So why should any of these trades be reversed? The computers were doing exactly what they were programmed to do.
From
http://www.businessweek.com/news/2010-05-06/electronic-trading-to-blame-for-plunge-nyse-says-update1-.html">Business Week:
May 6 (Bloomberg) -- Computerized trades sent to electronic networks turned an orderly stock market decline into a rout today, according to Larry Leibowitz, the chief operating officer of NYSE Euronext.
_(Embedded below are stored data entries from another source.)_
(** One more line, in either list. *)
Lemma built_add st0 st i n ln h st' :
  built st0 st i n → made (ln <| ln_link := Some h |>) → links_ok st' →
  st' = st <| lines := lines st ++ [ln <| ln_link := Some h |>] |>
           <| lists := <[h := lists st h ++ [Z.of_nat (length (lines st))]]> (lists st) |>
           <| nr_free_lines := nr_free_lines st + is_free ln |> →
  (h = free_list ∧ is_free ln = 1 ∨ h = bad_list ∧ is_free ln = 0) →
  Z.of_nat (good_lines (S i)) = Z.of_nat (good_lines i) + is_free ln →
  built st0 st' (S i) (n + free_blks ln).
Proof using.
  clear Hbb Htab Hpos Hlm. intros [] Hm Hk E Hh Hg.
  assert (El : lines st' = lines st ++ [ln <| ln_link := Some h |>]) by (by rewrite E).
  assert (Els : lists st' = <[h := lists st h ++ [Z.of_nat (length (lines st))]]> (lists st)) by (by rewrite E).
  assert (Ef : nr_free_lines st' = nr_free_lines st + is_free ln) by (by rewrite E).
  split; rewrite ?El, ?Els, ?Ef, ?lsum_app; try done.
  - rewrite length_app. simpl. lia.
  - intros j lj [Hj|[_ ->]]%rd_app_inv; [by apply (bl_line0 j)|done].
  - rewrite bl_free0. simpl. change (is_free (ln <| ln_link := Some h |>)) with (is_free ln). lia.
  - rewrite bl_blks0. simpl. change (free_blks (ln <| ln_link := Some h |>)) with (free_blks ln). lia.
  - destruct Hh as [[-> F]|[-> F]]; rewrite F.
    + rewrite fn_lookup_insert, length_app. simpl. lia.
    + rewrite fn_lookup_insert_ne by done. lia.
  - lia.
  - rewrite E, bl_same0 at 1. done.
Qed.

Lemma lines_loop_spec n st0 st i nb :
  (i + n = N)%nat → Z.of_nat N < 2 ^ 31 → built st0 st i nb →
  ∃ st' nb', lines_loop n geo lm luns bb st (Z.of_nat i) nb = Some (inr (st', nb')) ∧ built st0 st' N nb'.
Proof using Hlm Hpos Hbb Htab.
  revert st i nb. induction n as [|n IH]; intros st i nb Hi HN Hb; cbn [lines_loop].
  { exists st, nb. split; [done|]. by replace N with i by lia. }
  pose proof (lm_blk_per_line _ _ _ _ _ Hlm) as HL. rewrite HL, Nat2Z.id.
  pose proof (bb_line_spec L 0 (replicate L false) 0 i) as Ebb. rewrite !drop_0 in Ebb. change (Z.of_nat 0) with 0 in Ebb.
  rewrite Ebb by (rewrite ?length_replicate; done || lia). clear Ebb. cbn [mbind option_bind]. rewrite take_0, app_nil_l.
  set (b := bad_of bb (Z.of_nat i)). assert (Hlb : length b = L) by apply bad_of_length.
  pose proof (zeros_bounds b) as Hz. rewrite (proj2 (Z.ltb_ge _ 0)), (proj2 (Z.ltb_ge (Z.of_nat L) _)) by lia. cbn [orb].
  replace (Z.of_nat L - (0 + Z.of_nat L - zeros b)) with (zeros b) by lia.
  pose proof (good_lines_S i) as Hgs. fold b in Hgs. pose proof (bl_len _ _ _ _ Hb) as Hlen.
  replace (Z.of_nat i + 1) with (Z.of_nat (S i)) by lia.
  destruct (Z.ltb_spec (zeros b) (min_blk_line lm)) as [Hlt|Hge].
  - rewrite decide_False in Hgs by lia.
    destruct (add_line_spec st (init_line L PBLK_LINESTATE_BAD b 0) bad_list) as (s1 & E1 & Hk1 & Es); [apply Hb|done|].
    rewrite Hlen in E1. rewrite E1. cbn [mbind option_bind].
    replace nb with (nb + free_blks (init_line L PBLK_LINESTATE_BAD b 0)) by (unfold free_blks, is_free; simpl; lia).
    apply IH; [lia|done|]. apply (built_add st0 st i nb _ bad_list); try done.
    + unfold made. simpl. auto 10.
    + rewrite Es. unfold is_free. simpl. rewrite Z.add_0_r. by destruct st.
    + by right.
    + unfold is_free. simpl. lia.
  - rewrite decide_True in Hgs by lia.
    set (s0 := st <| nr_free_lines := nr_free_lines st + 1 |>).
    assert (Hnf : 0 ≤ nr_free_lines st < 2 ^ 31 - 1).
    { rewrite (bl_good _ _ _ _ Hb). pose proof (length_filter (λ id : nat, min_blk_line lm ≤ zeros (bad_of bb (Z.of_nat id))) (seq 0 i)) as Hf.
      rewrite length_seq in Hf. unfold good_lines. lia. }
    rewrite s32_small by lia.
    destruct (add_line_spec s0 (init_line L PBLK_LINESTATE_FREE b (zeros b)) free_list) as (s1 & E1 & Hk1 & Es).
    { by apply (links_same st); [..|apply Hb]. }
    { done. }
    change (lines s0) with (lines st) in *. rewrite Hlen in E1. change (s0 <| lines := _ |>) with
      (st <| lines := lines st ++ [init_line L PBLK_LINESTATE_FREE b (zeros b)] |> <| nr_free_lines := nr_free_lines st + 1 |>) in E1.
    rewrite E1. cbn [mbind option_bind].
    replace (nb + zeros b) with (nb + free_blks (init_line L PBLK_LINESTATE_FREE b (zeros b))) by (unfold free_blks, is_free; simpl; lia).
    apply IH; [lia|done|]. apply (built_add st0 st i nb _ free_list); try done.
    + unfold made. simpl. auto 10.
    + by left.
    + unfold is_free. simpl. lia.
Qed.
End lines.
(* ===== verification/PblkLineThms.v ===== *)
(** * Lines of pblk: what the device does from bring-up on

    The events that change lines, as they may follow one another: pages of a stream are
    mapped, the map is updated, sectors are invalidated, metadata are written and closes the lines, the
    collector picks, reads, prepares and finishes lines.  Every event that may happen
    goes through and keeps the invariant. *)

From stdpp Require Import base list functions.
From S2P Require Import Prelude Bitmap RateLimiter PblkLine PblkLineInv PblkLineRun PblkLineGc PblkLineWrite.
From S2P Require Import PblkAddr PblkInit PblkInitInv PblkInitLines.

Open Scope Z_scope.

Section events.
Context (lm : pblk_line_meta) (p L R e : nat) (Hlm : lm_ok lm p L R e).

Local Notation INV := (inv lm p L R).
Local Notation OK := (line_ok lm p L R).

(** ** Single events *)

(** An address that may be invalidated: in a line that holds data, or that is gone. *)
Definition written (ln : pblk_line) : Prop :=
  match ln_state ln with
  | PBLK_LINESTATE_OPEN => is_Some (ln_meta ln)
  | PBLK_LINESTATE_BAD | PBLK_LINESTATE_CORRUPT => False
  | _ => True
  end.

Lemma invalidate_inv x st i ln paddr :
  INV x st → alive None st → rd (lines st) i = Some ln → written ln → 0 ≤ paddr < sec_per_line lm →
  ∃ st', __pblk_map_invalidate lm st i paddr = Some st' ∧ INV x st' ∧ alive None st'.
Proof using Hlm.
  intros Hinv Hal Hi Hw Hp. unfold written in Hw.
  assert (Hcase : gone ln = true ∨ ln_state ln = PBLK_LINESTATE_OPEN ∨ ln_state ln = PBLK_LINESTATE_CLOSED)
    by (unfold gone; destruct (ln_state ln); auto; done).
  destruct Hcase as [Hg|[Ho|Hc]].
  - exists st. split; [|done]. unfold __pblk_map_invalidate. rewrite Hi. cbn [mbind option_bind]. by rewrite Hg.
  - rewrite Ho in Hw.
    destruct (map_pad_inv lm p L R e Hlm x st i ln paddr Hinv Hi Ho Hw Hp) as (st' & E & Hinv' & [(l' & El & Ho' & _) _]).
    exists st'. split; [done|]. split; [done|]. eapply (alive_touch None st st' i ln l'); try done. by rewrite Ho'.
  - pose proof (in_line _ _ _ _ _ _ Hinv i ln Hi) as Hok.
    destruct (counted_closed lm p L R x st i ln Hok (or_introl Hc)) as [b Hb]. pose proof Hb as [].
    destruct (lookup_lt_is_Some_2 b (Z.to_nat paddr)) as [v Hv]; [lia|].
    replace paddr with (Z.of_nat (Z.to_nat paddr)) by lia. destruct v.
    + exists (st <| double_invalidates ::= S |>). split; [|split; [by apply inv_double|done]].
      unfold __pblk_map_invalidate. rewrite Hi. cbn [mbind option_bind]. unfold gone. rewrite Hc.
      simpl bool_decide. cbn [orb]. rewrite ct_inv. cbn [mbind option_bind].
      by rewrite (test_and_set_spec b _ true) by done.
    + destruct (invalidate_closed lm p L R e Hlm x st i ln b (Z.to_nat paddr) Hinv Hi Hc ct_inv Hv) as (ls & E & Hinv').
      eexists. split; [done|]. split; [done|].
      eapply (alive_touch None st _ i ln); [done|done|done|]. unfold regrouped, invalidated. cbn. by rewrite Hc.
Qed.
While the first half of the Dow Jones Industrial Average’s 998.5-point plunge probably reflected normal trading, the selloff snowballed because of orders sent to venues with no investors willing to match them, Leibowitz said in an interview on Bloomberg Television.
“If you look at the charts you can see fairly clearly where the trades came in,” he said from New York. “It’s that V-shaped drop where it came down and snapped right back up. You had some very high-cap stocks trading down 50 percent or large percentages in a split instant because there really was no liquidity in electronic markets.”
The selloff briefly erased more than $1 trillion in market value as the Dow average tumbled 9.2 percent, its biggest intraday percentage loss since 1987, before paring the drop.
More than 29.4 billion shares changed hands on all U.S. venues today, including traditional exchanges such as the NYSE, rivals Bats Global Markets Inc. in Kansas City and Jersey City, New Jersey-based Direct Edge, and other electronic platforms. The level compares with 2.58 billion traded on the NYSE, making it the biggest gap in more than three years, data compiled by Bloomberg show.
Increasing automation and competition have reduced the Big Board and Nasdaq’s volume in securities they list from as much as 80 percent in the last decade. Now, two-thirds of trading in their companies takes place off their networks because orders are dispersed across dozens of competing venues.